**Goal of the exercise:** Copy, from the data below, every line that has "intros" in it.

(Collected data entries)
——

(** C30: A change of a call's media is followed through: if pjsua can describe
    the call, exactly these connections are asked of the conference bridge -
    each active audio stream to the sound device and back, in the order of
    the streams -, the capture device is changed once, to the selected one,
    exactly if one is selected and some video is active, the watchdog is
    cancelled if it was scheduled and scheduled anew, for this call and three
    seconds, exactly if the call sends video that has not been given up, and
    the report likewise, for every call and five seconds; the flags say
    whether they could be scheduled.  Then the media state is pushed, once and
    exactly as an event is ([push_made]): to a connected client goes the line
    of [call_media_state] with the kinds of active media, or a prefix of it
    with a failing status. *)
Theorem on_call_media_state_outcome `{!Env, !EnvLaws, !PjJson} e id (s : St) :
  select_waits -> ready s e ->
  wp (pjsocky_call_on_call_media_state id) (fun _ s' =>
    let '(st, info) := ans_call_get_info (hist s) id in
    if ok st then exists s1 st' data,
      media_followed id info s s1 /\
      push_made e "call_media_state" (build_call_media_state_data info) s1 s' st' data /\
      (is_Some (ev_framing e) ->
       delivered (event_object "call_media_state" (Some (build_call_media_state_data info))
         (acc s)) PJSOCKY_MAX_LINE st' data)
    else s' = s <| hist := info_failed id st (hist s) |>) s.
Proof.
  intros Hclk Hr. unfold pjsocky_call_on_call_media_state. wp_step. apply wpf_ask.
  destruct (ans_call_get_info (hist s) id) as [st info]. cbn beta iota.
  destruct (ok st); cbn [negb]; [|by apply wpf_log_call].
  pose proof (effects_more (A_call_get_info id) _ _ _ _ _ Logic.I (effects_none (hist s))) as He.
  wp_step. eapply wpf_mono; [apply apply_capture_spec|]. intros [] s1 (h1 & -> & He1).
  apply (effects_trans _ _ _ _ _ _ _ _ _ He) in He1. clear He. simpl dev in He1.
  wp_step. eapply wpf_mono; [apply connect_audio_spec|]. intros [] s2 (h2 & -> & He2).
  apply (effects_trans _ _ _ _ _ _ _ _ _ He1) in He2. clear He1.
  wp_step. eapply wpf_mono; [apply arm_watchdog_spec|]. intros [] s3 (watch & ->).
  pose proof (effects_trans _ _ _ _ _ _ _ _ _ He2 (effects_timers _ h2 (watch_timers_only id info watch (call s)))) as He3.
  wp_step. eapply wpf_mono; [apply arm_report_spec|]. intros [] s4 (report & Hs4).
  assert (s4 = s <| call := after_media_state id info watch report (call s) |>
    <| hist := report_timers report (call s) ++ watch_timers id info watch (call s) ++ h2 |>) as ->.
  { rewrite Hs4. cbn [call hist set_with]. by rewrite report_timers_watch. }
  clear Hs4. pose proof (effects_trans _ _ _ _ _ _ _ _ _ He3 (effects_timers _ _ (report_timers_only report (call s)))) as He4.
  wp_step. eapply wpf_mono; [apply log_media_quiet, adds_refl|]. intros [] s5 (l & -> & Hl).
  eapply effects_quiet, (effects_trans _ _ _ _ _ _ _ _ _ He4) in Hl.
  rewrite ?app_nil_r in Hl. destruct Hl as (Hb & Hc & Ht & Hw).
  eapply wpf_mono; [by apply (push_after e s)|]. intros [] s6 (st' & data & Hp).
  eexists _, st', data. split; [|split; [exact Hp|]].
  - exists watch, report,
      (l ++ report_timers report (call s) ++ watch_timers id info watch (call s) ++ h2).
    split; [reflexivity|]. split_and!; [exact Hb|exact Hc| |exact Hw].
    by rewrite Ht, app_nil_l, <-app_assoc.
  - intros [fp Hf]. apply push_made_writes in Hp as [_ Hd]. by rewrite Hf in Hd.
Qed.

——

**Completed exercise:**
  intros Hclk Hr. unfold pjsocky_call_on_call_media_state. wp_step. apply wpf_ask.
  wp_step. eapply wpf_mono; [apply apply_capture_spec|]. intros [] s1 (h1 & -> & He1).
  wp_step. eapply wpf_mono; [apply connect_audio_spec|]. intros [] s2 (h2 & -> & He2).
  wp_step. eapply wpf_mono; [apply arm_watchdog_spec|]. intros [] s3 (watch & ->).
  wp_step. eapply wpf_mono; [apply arm_report_spec|]. intros [] s4 (report & Hs4).
  wp_step. eapply wpf_mono; [apply log_media_quiet, adds_refl|]. intros [] s5 (l & -> & Hl).
  eapply wpf_mono; [by apply (push_after e s)|]. intros [] s6 (st' & data & Hp).
  - intros [fp Hf]. apply push_made_writes in Hp as [_ Hd]. by rewrite Hf in Hd.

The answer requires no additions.